The U.K. is poised for the fastest growth in the Group of Seven this year and BoE policy makers are weighing when to begin removing emergency stimulus measures. While some members of the Monetary Policy Committee have started to push for a rate increase, the governor has voted with the majority, citing weak wages and anemic growth in Europe as reasons to keep borrowing costs at 0.5 percent.
“With many of the conditions for the economy to normalize now met, the point at which interest rates also begin to normalize is getting closer,” Carney said in a speech today in Newport, Wales. “While there is always uncertainty about the future, you can expect interest rates to begin to increase.”
Speaking to a conference of actuaries, the governor also said the BoE would step up oversight of people in the insurance industry and will begin consulting on that this year.
The MPC has “no pre-set course” on the timing of the first rate increase, and it will be data-dependent, Carney said. The nine-member panel has split for two months, with two officials voting for a quarter-point rate increase to reflect risks to inflation from a potential pickup in wage growth.
The economic outlook is “much improved,” though the time needed for headwinds to die down means that rate increases will need to be “gradual and limited” to help borrowers cope with higher costs, Carney said. With rates at a all-time low since March 2009, the bank is aware that “could encourage other risks to develop,” he said.
Officials are also “alert to the possibility that financial markets may be mispricing risk,” he said.

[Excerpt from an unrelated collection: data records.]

Lemma buf_load q xs off n :
  sds_ok q -> sds_val q = xs -> 0 <= off -> 0 <= n -> off + n <= Z.of_nat (length xs) ->
  load (sds_buf q) off n = Ret (take (Z.to_nat n) (drop (Z.to_nat off) xs)).
Proof.
  intros Hq Hv Ho Hn Hl. pose proof (sds_val_length q Hq) as Hlen. pose proof Hq as [].
  rewrite Hv in Hlen. rewrite load_ok by lia. f_equal.
  rewrite <- Hv. unfold sds_val. rewrite take_drop_commute, take_drop_commute, take_take.
  do 2 f_equal. lia.
Qed.

(** ** One iteration of [_process_query_buffer] *)

Lemma pqb_wait fuel w p c send_ret :
  conn_heap w !! p = Some c -> sds_ok (querybuf c) ->
  sds_len (querybuf c) < wrapU 64 (bytes_expected c + bytes_processed c) ->
  _process_query_buffer (S fuel) p send_ret w = Ret (0, w).
Proof.
  intros Hc Hq Hlt. cbn [_process_query_buffer]. step (get_conn_eq _ _ _ Hc).
  rewrite sdslen_ok by done. by rewrite (proj2 (Z.leb_gt _ _)).
Qed.

Lemma pqb_head fuel w p c xs send_ret :
  conn_heap w !! p = Some c -> sds_ok (querybuf c) -> sds_val (querybuf c) = xs ->
  framing c = (STATE_HEAD, 0, XHEAD_SIZE) -> (36 <= length xs)%nat ->
  _process_query_buffer (S fuel) p send_ret w =
    if stream_magic_ok xs
    then _process_query_buffer fuel p send_ret
           (set_heap (<[p := set_framing STATE_BODY XHEAD_SIZE (stream_body_len xs) c]>
              (conn_heap w)) w)
    else Ret (-1, w).
Proof.
  intros Hc Hq Hv [= Hs Hp He] Hl. pose proof (sds_val_length _ Hq) as Hlen. rewrite Hv in Hlen.
  cbn [_process_query_buffer]. step (get_conn_eq _ _ _ Hc).
  rewrite sdslen_ok, Hs, Hp, He by done. rewrite u64_small by (unfold XHEAD_SIZE; lia).
  rewrite (proj2 (Z.leb_le _ _)) by (unfold XHEAD_SIZE; lia).
  rewrite (M_bind_lift _ _ _ _ (buf_head _ _ Hq Hv Hl)).
  change (STATE_HEAD =? STATE_HEAD) with true. cbv iota.
  unfold stream_magic_ok. rewrite (Z.eqb_sym XHEAD_MAGIC_NUM).
  destruct (_ =? XHEAD_MAGIC_NUM); cbn [negb]; [|done].
  by step (put_conn_eq _ _ _ _ Hc).
Qed.

Lemma pqb_body fuel w p c xs send_ret :
  conn_heap w !! p = Some c -> sds_ok (querybuf c) -> sds_val (querybuf c) = xs ->
  currentState c = STATE_BODY -> bytes_expected c = stream_body_len xs ->
  36 + stream_body_len xs <= Z.of_nat (length xs) -> (36 <= length xs)%nat ->
  wrapU 64 (bytes_expected c + bytes_processed c) <= Z.of_nat (length xs) ->
  _process_query_buffer (S fuel) p send_ret w =
    (ret ← _process_request p (take 36 xs)
             (take (Z.to_nat (stream_body_len xs)) (drop 36 xs)) send_ret;
     if negb (ret =? 0) then mret (-1)
     else c ← get_conn p;
          _ ← put_conn p (set_framing (currentState c) 65535 (bytes_expected c) c);
          _process_query_buffer fuel p send_ret) w.
Proof.
  intros Hc Hq Hv Hs He Hl Hl36 Hle. pose proof (sds_val_length _ Hq) as Hlen. rewrite Hv in Hlen.
  pose proof (stream_body_len_range xs Hl36).
  cbn [_process_query_buffer]. step (get_conn_eq _ _ _ Hc).
  rewrite sdslen_ok by done. rewrite (proj2 (Z.leb_le _ _)) by lia.
  rewrite (M_bind_lift _ _ _ _ (buf_head _ _ Hq Hv Hl36)). rewrite Hs.
  change (STATE_HEAD =? STATE_BODY) with false. cbv iota.
  unfold XHEAD_SIZE.
  rewrite (M_bind_lift _ _ _ _ (buf_load _ _ 0 36 Hq Hv ltac:(lia) ltac:(lia) ltac:(lia))).
  rewrite (M_bind_lift _ _ _ _ (buf_load _ _ 36 (body_len (xhead_of_bytes xs)) Hq Hv ltac:(lia)
    ltac:(unfold stream_body_len in *; lia) ltac:(unfold stream_body_len in *; lia))).
  done.
Qed.

(** ** What a request does *)

Inductive verdict :=
  | Accept (m : RtcMsg Cert)   (* handed to the RTC server *)
  | Reject                     (* malformed: the connection is closed *)
  | Throws                     (* an exception nobody catches *)
  | NoValue.                   (* no [return] statement is reached *)

(** The verdict on a packet that arrived on connection [p], descriptor [f], of
    worker [wid]. *)
Definition judge (wid : Z) (p : positive) (f : Z) (header body : list byte) : verdict :=
  match json_parse body with
  | ParseThrows => Throws
  | ParseError => Reject
  | Parsed root =>
      match member root "cmdno" asInt with
      | None => Reject
      | Some cmdno =>
          if cmdno =? CMDNO_PUSH then
            match member root "uid" asUInt64, member root "stream_name" asString,
                  member root "audio" asInt, member root "video" asInt with
            | Some uid, Some name, Some audio, Some video =>
                Accept (MkRtcMsg cmdno name audio video uid None
                  (wrapS 32 (xh_log_id (xhead_of_bytes header))) (Some wid) (Some p) f "" 0)
            | _, _, _, _ => Reject
            end
          else NoValue
      end
  end.

(** The verdict on the first packet of a stream. *)
Definition judge_stream (wid : Z) (p : positive) (f : Z) (xs : list byte) : verdict :=
  judge wid p f (take 36 xs) (take (Z.to_nat (stream_body_len xs)) (drop 36 xs)).

Lemma process_request_eq w p c header body send_ret :
  conn_heap w !! p = Some c ->
  _process_request p header body send_ret w =
    match judge (_worker_id w) p (fd c) header body with
    | Accept m => Ret (send_ret, add_effect (ERtc m) w)
    | Reject => Ret (-1, w)
    | Throws => Abort
    | NoValue => Ub MissingReturn
    end.
Proof.
  intros Hc. unfold _process_request, judge. destruct (json_parse body) as [root| |]; [|done..].
  destruct (member root "cmdno" asInt) as [cmd|]; [|done].
  destruct (cmd =? CMDNO_PUSH); [|done]. unfold _process_push.
  destruct (member root "uid" asUInt64); [|done].
  destruct (member root "stream_name" asString); [|done].
  destruct (member root "audio" asInt); [|done].
  destruct (member root "video" asInt); [|done].
  rewrite M_bind_get. step (get_conn_eq _ _ _ Hc). done.
Qed.

(** ** One read *)

(** Connection [p], descriptor [f], after the bytes [xs]. *)
Record conn_at (w : Worker) (f : Z) (p : positive) (c : TcpConnection) (xs : list byte) : Prop := {
  at_fd : 0 <= f /\ fd c = f;
  at_slot : _conns w !! Z.to_nat f = Some (Some p);
  at_heap : conn_heap w !! p = Some c;
  at_sds : sds_ok (querybuf c);
  at_val : sds_val (querybuf c) = xs;
  at_frame : framing c = frame_of xs;
}.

The Financial Stability Board, which Carney chairs, has extended measures aimed at too-big-to-fail banks to cover insurance firms. The FSB published a list targeting nine insurers for additional capital rules, including MetLife Inc. and Prudential Financial Inc. in the U.S. and London-based Aviva Plc.

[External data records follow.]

(* ===== verification/StringEncode.v ===== *)
(** * [rtc_base/string_encode.cc] and [rtc_base/ssl_fingerprint.cc]

    Hexadecimal encoding with an optional delimiter and its inverse, the
    splitting and joining of delimited strings, and the fingerprint of a
    certificate as RFC 4572 writes it.  A [std::string] is its list of bytes;
    [None] for a delimiter is the character 0. *)

From S2P Require Import Prelude.
#[local] Open Scope Z_scope.
#[local] Open Scope xrtc_scope.

(** ** Hexadecimal digits *)

Definition HEX : list byte := string_bytes "0123456789abcdef".

Definition hex_encode (val : Z) : byte :=
  if val <? 16 then default x00 (HEX !! Z.to_nat val) else x21.

(** [None]: not a hexadecimal digit. *)
Definition hex_decode (ch : byte) : option Z :=
  let c := b2z ch in
  if (b2z x30 <=? c) && (c <=? b2z x39) then Some (c - b2z x30)
  else if (b2z x41 <=? c) && (c <=? b2z x46) then Some (c - b2z x41 + 10)
  else if (b2z x61 <=? c) && (c <=? b2z x66) then Some (c - b2z x61 + 10)
  else None.

Definition hex_encode_output_length (srclen : nat) (delimiter : option byte) : nat :=
  match delimiter with
  | Some _ => if (0 <? srclen)%nat then srclen * 3 - 1 else srclen * 2
  | None => srclen * 2
  end.

(** The characters the loop of [hex_encode_with_delimiter] stores one after the
    other from [buffer[0]] on. *)
Fixpoint hex_encode_loop (source : list byte) (delimiter : option byte) : list byte :=
  match source with
  | [] => []
  | ch :: rest =>
      [hex_encode (Z.land (Z.shiftr (b2z ch) 4) 15); hex_encode (Z.land (b2z ch) 15)] ++
      match delimiter, rest with
      | Some d, _ :: _ => [d]
      | _, _ => []
      end ++ hex_encode_loop rest delimiter
  end.

(** The string is allocated first, and the loop writes into it. *)
Definition hex_encode_with_delimiter (source : list byte) (delimiter : option byte) : res (list byte) :=
  let s := replicate (hex_encode_output_length (length source) delimiter) x00 in
  let out := hex_encode_loop source delimiter in
  if decide (length out <= length s)%nat then Ret (splice s 0 out) else Ub OutOfBounds.

(** The loop of [hex_decode_with_delimiter]: [None] for the result 0. *)
Fixpoint hex_decode_loop (source : list byte) (delimiter : option byte) : option (list byte) :=
  match source with
  | [] => Some []
  | [_] => None
  | c1 :: c2 :: rest =>
      match hex_decode c1, hex_decode c2 with
      | Some h1, Some h2 =>
          let b := z2b (Z.lor (Z.shiftl h1 4) h2) in
          match delimiter, rest with
          | Some d, c :: ((_ :: _) as rest') =>
              if decide (c = d) then cons b <$> hex_decode_loop rest' delimiter else None
          | _, _ => cons b <$> hex_decode_loop rest delimiter
          end
      | _, _ => None
      end
  end.

(** The bytes written at the start of the buffer of [buflen] bytes; their
    number is the return value, and no byte counts as written on an error. *)
Definition hex_decode_with_delimiter (buflen : nat) (source : list byte) (delimiter : option byte)
    : list byte :=
  if (buflen =? 0)%nat then []
  else
    let srclen := length source in
    let needed := match delimiter with
                  | Some _ => Nat.div (srclen + 1) 3 | None => Nat.div srclen 2 end in
    if (buflen <? needed)%nat then [] else default [] (hex_decode_loop source delimiter).

(** ** Delimited strings *)

(** The loop of [split]: [field] is [source[last..i)]. *)
Fixpoint split_loop (source : list byte) (delimiter : byte) (field : list byte) : list (list byte) :=
  match source with
  | [] => [field]
  | c :: source =>
      if decide (c = delimiter) then field :: split_loop source delimiter []
      else split_loop source delimiter (field ++ [c])
  end.
Definition split (source : list byte) (delimiter : byte) : list (list byte) :=
  split_loop source delimiter [].

(** [tokenize] leaves the empty fields out. *)
Fixpoint tokenize_loop (source : list byte) (delimiter : byte) (field : list byte) : list (list byte) :=
  let emit := match field with [] => [] | _ => [field] end in
  match source with
  | [] => emit
  | c :: source =>
      if decide (c = delimiter) then emit ++ tokenize_loop source delimiter []
      else tokenize_loop source delimiter (field ++ [c])
  end.
Definition tokenize (source : list byte) (delimiter : byte) : list (list byte) :=
  tokenize_loop source delimiter [].

(** The first token and what follows the run of delimiters after it. *)
Fixpoint skip_delimiters (source : list byte) (delimiter : byte) : list byte :=
  match source with
  | c :: rest => if decide (c = delimiter) then skip_delimiters rest delimiter else source
  | [] => []
  end.
Fixpoint tokenize_first (source : list byte) (delimiter : byte) : option (list byte * list byte) :=
  match source with
  | [] => None
  | c :: source =>
      if decide (c = delimiter) then Some ([], skip_delimiters source delimiter)
      else '(token, rest) ← tokenize_first source delimiter; Some (c :: token, rest)
  end.

Fixpoint join_loop (source : list (list byte)) (delimiter : byte) (first : bool) : list byte :=
  match source with
  | [] => []
  | s :: source => (if first then [] else [delimiter]) ++ s ++ join_loop source delimiter false
  end.
Definition join (source : list (list byte)) (delimiter : byte) : list byte :=
  join_loop source delimiter true.

Definition ToString_bool (b : bool) : string := if b then "true" else "false".
Definition FromString_bool (s : string) : option bool :=
  if decide (s = "false") then Some false else if decide (s = "true") then Some true else None.

(** ** [message_digest.cc], [ssl_fingerprint.cc] *)

Definition IsFips180DigestAlgorithm (alg : string) : bool :=
  bool_decide (alg = "sha-1" \/ alg = "sha-224" \/ alg = "sha-256" \/ alg = "sha-384" \/ alg = "sha-512").

(** [MessageDigest::kMaxSize]. *)
Definition kMaxSize : nat := 64.

Record SSLFingerprint := MkFingerprint { algorithm : string; digest : list byte }.

(** [::toupper] in the C locale. *)
Definition toupper (c : byte) : byte :=
  if (b2z x61 <=? b2z c) && (b2z c <=? b2z x7a) then z2b (b2z c - 32) else c.

Definition GetRfc4572Fingerprint (f : SSLFingerprint) : res (list byte) :=
  s ← hex_encode_with_delimiter (digest f) (Some x3a); Ret (map toupper s).

Definition SSLFingerprint_ToString (f : SSLFingerprint) : res (list byte) :=
  s ← GetRfc4572Fingerprint f; Ret (string_bytes (algorithm f) ++ [x20] ++ s).

Definition CreateUniqueFromRfc4572 (alg : string) (fingerprint : list byte) : option SSLFingerprint :=
  if decide (alg = "") then None
  else if negb (IsFips180DigestAlgorithm alg) then None
  else match fingerprint with
  | [] => None
  | _ =>
      match hex_decode_with_delimiter kMaxSize fingerprint (Some x3a) with
      | [] => None
      | value => Some (MkFingerprint alg value)
      end
  end.

(** ** Hexadecimal: lemmas *)

Lemma hex_nibbles (b : byte) :
  let hi := Z.land (Z.shiftr (b2z b) 4) 15 in let lo := Z.land (b2z b) 15 in
  hex_decode (hex_encode hi) = Some hi /\ hex_decode (hex_encode lo) = Some lo /\
  hex_decode (toupper (hex_encode hi)) = Some hi /\ hex_decode (toupper (hex_encode lo)) = Some lo /\
  z2b (Z.lor (Z.shiftl hi 4) lo) = b.
Proof. destruct b; vm_compute; auto 6. Qed.

Lemma hex_encode_loop_length source d :
  length (hex_encode_loop source d) = hex_encode_output_length (length source) d.
Proof.
  unfold hex_encode_output_length. induction source as [|b source IH]; [by destruct d|].
  cbn [hex_encode_loop]. rewrite !length_app, IH. destruct source, d; simpl; lia.
Qed.

(** Writing into the allocated string gives the characters of the loop. *)
Lemma hex_encode_with_delimiter_eq source d :
  hex_encode_with_delimiter source d = Ret (hex_encode_loop source d).
Proof.
  unfold hex_encode_with_delimiter. rewrite length_replicate.
  rewrite decide_True by (by rewrite hex_encode_loop_length). f_equal.
  unfold splice. rewrite drop_ge, app_nil_r; [done|].
  by rewrite length_replicate, hex_encode_loop_length.
Qed.

(** Decoding undoes encoding, also after a change of letter case ([f]). *)
Lemma hex_decode_encode_loop (f : byte -> byte) source d :
  (forall b, hex_decode (f (hex_encode (Z.land (Z.shiftr (b2z b) 4) 15))) =
             Some (Z.land (Z.shiftr (b2z b) 4) 15)) ->
  (forall b, hex_decode (f (hex_encode (Z.land (b2z b) 15))) = Some (Z.land (b2z b) 15)) ->
  (forall x, d = Some x -> f x = x) ->
  hex_decode_loop (map f (hex_encode_loop source d)) d = Some source.
Proof.
  intros Hhi Hlo Hd. induction source as [|b source IH]; [done|].
  destruct (hex_nibbles b) as (_ & _ & _ & _ & Hb).
  destruct source as [|b' source].
  - destruct d; cbn [hex_encode_loop app map hex_decode_loop]; by rewrite Hhi, Hlo, Hb.
  - assert (exists c1 c2 rest, map f (hex_encode_loop (b' :: source) d) = c1 :: c2 :: rest)
      as (c1 & c2 & rest & Htail) by (cbn [hex_encode_loop app map]; eauto).
    rewrite Htail in IH.
    assert (Henc : map f (hex_encode_loop (b :: b' :: source) d) =
      f (hex_encode (Z.land (Z.shiftr (b2z b) 4) 15)) :: f (hex_encode (Z.land (b2z b) 15)) ::
      match d with Some x => [f x] | None => [] end ++ c1 :: c2 :: rest).
    { rewrite <- Htail. by destruct d. }
    rewrite Henc. destruct d as [x|]; cbn [app hex_decode_loop]; rewrite Hhi, Hlo, Hb.
    + rewrite (Hd x eq_refl), decide_True by done. cbn [hex_decode_loop] in IH.
      by rewrite IH.
    + cbn [hex_decode_loop] in IH. by rewrite IH.
Qed.

Lemma needed_encoded source d :
  match d with Some _ => Nat.div (length (hex_encode_loop source d) + 1) 3
             | None => Nat.div (length (hex_encode_loop source d)) 2 end = length source.
Proof.
  rewrite hex_encode_loop_length. unfold hex_encode_output_length. destruct d as [x|].
  - destruct source as [|b source]; [done|]. cbn [Nat.ltb Nat.leb length].
    replace (S (length source) * 3 - 1 + 1)%nat with (S (length source) * 3)%nat by lia.
    by rewrite Nat.div_mul.
  - by rewrite Nat.div_mul.
Qed.

(** ** Splitting and joining: lemmas *)

Lemma split_loop_app d field xs rest :
  d ∉ xs -> split_loop (xs ++ rest) d field = split_loop rest d (field ++ xs).
Proof.
  revert field. induction xs as [|x xs IH]; intros field Hd; simpl; [by rewrite app_nil_r|].
  apply not_elem_of_cons in Hd as [Hx Hd]. rewrite decide_False by done.
  by rewrite IH, <- app_assoc by done.
Qed.

Lemma split_join_loop d f fs :
  d ∉ f -> Forall (fun x => d ∉ x) fs ->
  split_loop (f ++ join_loop fs d false) d [] = f :: fs.
Proof.
  intros Hf Hfs. revert f Hf. induction Hfs as [|g fs Hg Hfs IH]; intros f Hf.
  - simpl. rewrite split_loop_app by done. done.
  - cbn [join_loop app]. rewrite split_loop_app by done. cbn [split_loop app].
    rewrite decide_True by done. by rewrite IH.
Qed.

Lemma join_split_loop d s field :
  exists f fs, split_loop s d field = f :: fs /\ f ++ join_loop fs d false = field ++ s.
Proof.
  revert field. induction s as [|c s IH]; intros field; cbn [split_loop].
  - exists field, []. done.
  - case_decide as Hc.
    + subst c. destruct (IH []) as (f & fs & -> & Hj). exists field, (f :: fs). split; [done|].
      cbn [join_loop app]. by rewrite Hj.
    + destruct (IH (field ++ [c])) as (f & fs & -> & Hj). exists f, fs. split; [done|].
      by rewrite Hj, <- app_assoc.
Qed.

Lemma tokenize_split_loop d s field :
  tokenize_loop s d field = filter (fun f => f <> []) (split_loop s d field).
Proof.
  revert field. induction s as [|c s IH]; intros field; cbn [tokenize_loop split_loop].
  - destruct field; [done|]. by rewrite filter_cons_True.
  - case_decide.
    + rewrite IH. destruct field; [done|]. by rewrite (filter_cons_True _ (_ :: _)).
    + apply IH.
Qed.

(** ** Properties *)

(** Hexadecimal encoding never writes outside the string it allocates, and
    decoding with the same delimiter into a large enough buffer gives the bytes
    back, with or without a delimiter and whatever the delimiter is. *)
Theorem hex_roundtrip source d buflen :
  (length source <= buflen)%nat ->
  exists s, hex_encode_with_delimiter source d = Ret s /\
    length s = hex_encode_output_length (length source) d /\
    hex_decode_with_delimiter buflen s d = source.
Proof.
  intros Hlen. rewrite hex_encode_with_delimiter_eq. eexists. split; [done|].
  split; [apply hex_encode_loop_length|]. unfold hex_decode_with_delimiter.
  destruct (Nat.eqb_spec buflen 0) as [Hz|Hz]; [destruct source; [done|simpl in Hlen; lia]|].
  cbv zeta. rewrite needed_encoded. rewrite (proj2 (Nat.ltb_ge _ _)) by done.
  rewrite <- (map_id (hex_encode_loop source d)).
  rewrite (hex_decode_encode_loop (fun b => b)); [done| | |done].
  - intros b. apply (hex_nibbles b).
  - intros b. apply (hex_nibbles b).
Qed.

Lemma hex_roundtrip_witness :
  exists s, hex_encode_with_delimiter [x00; xff; x1a] (Some x3a) = Ret s /\
    length s = 8%nat /\ hex_decode_with_delimiter 3 s (Some x3a) = [x00; xff; x1a].
Proof. apply (hex_roundtrip [x00; xff; x1a] (Some x3a) 3). simpl. lia. Defined.

(** A fingerprint survives being printed in the upper-case form of RFC 4572
    and parsed again, for every FIPS 180 algorithm and every digest of 1 to 64
    bytes. *)
Theorem fingerprint_roundtrip f :
  IsFips180DigestAlgorithm (algorithm f) = true -> (0 < length (digest f) <= kMaxSize)%nat ->
  exists s, GetRfc4572Fingerprint f = Ret s /\
    length s = (3 * length (digest f) - 1)%nat /\
    CreateUniqueFromRfc4572 (algorithm f) s = Some f.
Proof.
  intros Halg Hlen. unfold GetRfc4572Fingerprint. rewrite hex_encode_with_delimiter_eq.
  eexists. split; [done|].
  assert (Hl : length (map toupper (hex_encode_loop (digest f) (Some x3a))) =
    (3 * length (digest f) - 1)%nat).
  { rewrite length_map, hex_encode_loop_length. unfold hex_encode_output_length.
    rewrite (proj2 (Nat.ltb_lt _ _)) by lia. lia. }
  split; [done|]. unfold CreateUniqueFromRfc4572.
  rewrite decide_False by (intros Hn; by rewrite Hn in Halg). rewrite Halg. cbn [negb].
  destruct (map toupper _) as [|x xs] eqn:Hs; [simpl in Hl; lia|]. rewrite <- Hs.
  unfold hex_decode_with_delimiter. rewrite (proj2 (Nat.eqb_neq kMaxSize 0)) by done. cbv zeta.
  pose proof (needed_encoded (digest f) (Some x3a)) as Hneed. cbv beta iota in Hneed.
  rewrite length_map, Hneed.
  rewrite (proj2 (Nat.ltb_ge _ _)) by lia.
  rewrite (hex_decode_encode_loop toupper).
  - simpl. destruct f as [alg [|b bs]]; [simpl in Hlen; lia|]. done.
  - intros b. apply (hex_nibbles b).
  - intros b. apply (hex_nibbles b).
  - by intros y [= <-].
Qed.

Lemma fingerprint_roundtrip_witness :
  let f := MkFingerprint "sha-256" (map z2b (seqZ 200 32)) in
  exists s, GetRfc4572Fingerprint f = Ret s /\ length s = 95%nat /\
    CreateUniqueFromRfc4572 "sha-256" s = Some f.
Proof.
  intros f. apply (fingerprint_roundtrip f); [by vm_compute|]. vm_compute. lia.
Defined.

(** [split] and [join] are inverse to each other (on fields without the
    delimiter, and there is always at least one field), and [tokenize] is
    [split] without the empty fields. *)
Theorem split_join d :
  (forall fs, fs <> [] -> Forall (fun f => d ∉ f) fs -> split (join fs d) d = fs) /\
  (forall s, join (split s d) d = s) /\
  (forall s, tokenize s d = filter (fun f => f <> []) (split s d)).
Proof.
  split_and!.
  - intros [|f fs] Hne Hfs; [done|]. apply Forall_cons in Hfs as [Hf Hfs].
    by apply split_join_loop.
  - intros s. destruct (join_split_loop d s []) as (f & fs & Hs & Hj).
    unfold split, join. rewrite Hs. by cbn [join_loop app].
  - intros s. apply tokenize_split_loop.
Qed.

Lemma split_join_witness : split (join [[x61]; []; [x62; x63]] x2c) x2c = [[x61]; []; [x62; x63]].
Proof.
  apply (split_join x2c); [done|].
  repeat (apply Forall_cons; split); [..|apply Forall_nil; done];
    intros Hin; repeat (apply elem_of_cons in Hin as [?|Hin]; [done|]);
    by apply elem_of_nil in Hin.
Defined.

The BOE gained new supervisory powers over insurers last year, as part of the government’s broader push to consolidate financial oversight at the central bank. Its actions on banks have already encompassed an approved persons regime to cover executives at the firms it regulates.
Carney’s speech today, delivered to the Institute and Faculty of Actuaries General Insurance Conference, discussed the BoE’s oversight of the insurance industry. He said the BoE was mindful not to underestimate “the scale of the challenge” insurers face in implementing the European Union’s Solvency II requirements.

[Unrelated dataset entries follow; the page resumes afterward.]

Lemma create_offer_tame o pc p c g :
  pc_certificate pc = Some p -> certs !! p = Some c -> defined (create_random_ice_credentials Generate g) ->
  tame (create_offer Generate certs o pc g).
Proof.
  intros Hpc Hp Hice. unfold create_offer. rewrite Hpc.
  rewrite bool_decide_eq_false_2, andb_false_r by done. apply tame_M_bind; [by apply defined_tame|].
  intros ice g' _.
  destruct (add_media_defined (recv_audio o) (send_audio o) (recv_audio o) (use_rtcp_mux o)
    AudioContentDescription ice p c (new_SessionDescription OFFER)) as [H1|(s1 & H1 & Hs1)];
    [done|by repeat constructor|done|unfold mbind, M_bind; by rewrite H1|].
  rewrite (M_bind_lift _ _ _ _ H1).
  destruct (add_media_defined (recv_video o) (send_video o) (recv_video o) (use_rtcp_mux o)
    VideoContentDescription ice p c s1) as [H2|(s2 & H2 & Hs2)]; [done|done|done|unfold mbind, M_bind; by rewrite H2|].
  rewrite (M_bind_lift _ _ _ _ H2). apply tame_M_bind; [|done]. apply tame_lift, defined_tame, to_string_defined.
  destruct (use_rtp_mux o); [|done]. unfold add_bundle. by case_match.
Qed.

End offers.

(** ** Codec parameters as a map *)

Fixpoint map_get (m : CodecParam) (k : string) : option string :=
  match m with
  | [] => None
  | (k', v) :: m => if decide (k = k') then Some v else map_get m k
  end.

Definition key_lt (a b : string * string) : Prop := String.compare a.1 b.1 = Lt.

Lemma compare_refl k : String.compare k k = Eq.
Proof. pose proof (String.compare_antisym k k) as H. by destruct (String.compare k k). Qed.

Lemma map_get_set m k v k2 :
  map_get (map_set m k v) k2 = if decide (k2 = k) then Some v else map_get m k2.
Proof.
  induction m as [|[k' v'] m IH]; [done|]. cbn [map_set].
  destruct (String.compare k k') eqn:Hc; cbn [map_get].
  - apply String.compare_eq_iff in Hc. subst k'. by case_decide.
  - done.
  - rewrite IH. destruct (decide (k2 = k')) as [->|]; [|done].
    rewrite decide_False; [done|]. intros ->.
    by rewrite compare_refl in Hc.
Qed.

Lemma map_set_sorted m k v : Sorted key_lt m -> Sorted key_lt (map_set m k v).
Proof.
  induction 1 as [|[k' v'] m Hs IH Hhd]; [repeat constructor|]. cbn [map_set].
  destruct (String.compare k k') eqn:Hc.
  - apply String.compare_eq_iff in Hc. subst k'. constructor; [done|].
    destruct Hhd; constructor. done.
  - repeat constructor; done.
  - constructor; [done|]. assert (Hlt : String.compare k' k = Lt)
      by (by rewrite String.compare_antisym, Hc).
    destruct Hhd as [|[k2 v2] m Hk]; cbn [map_set]; [by constructor|].
    by destruct (String.compare k k2) eqn:?; constructor.
Qed.

(** ** Properties *)

(** The payload types of a description. *)
Definition payload_types (s : SessionDescription) : list Z :=
  _media_descs s ≫= fun d => map id (_codecs d).

Section properties.
Context `{Compiler} {G : Type} (Generate : nat -> M G (option (list byte))).
Context (certs : gmap positive RTCCertificate).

The systemic importance of some insurers means that new regulatory standards should also be accompanied by rules for executives, Carney said. The BoE will consult later this year on a regime to develop accountability for senior executives and actuaries, and is working with regulators elsewhere to develop the rules, he said.
“The people running insurance companies should be more clearly held accountable for their actions,” he said. “It is now clear that in some parts of the financial sector, the link between seniority and accountability had become blurred or even severed.”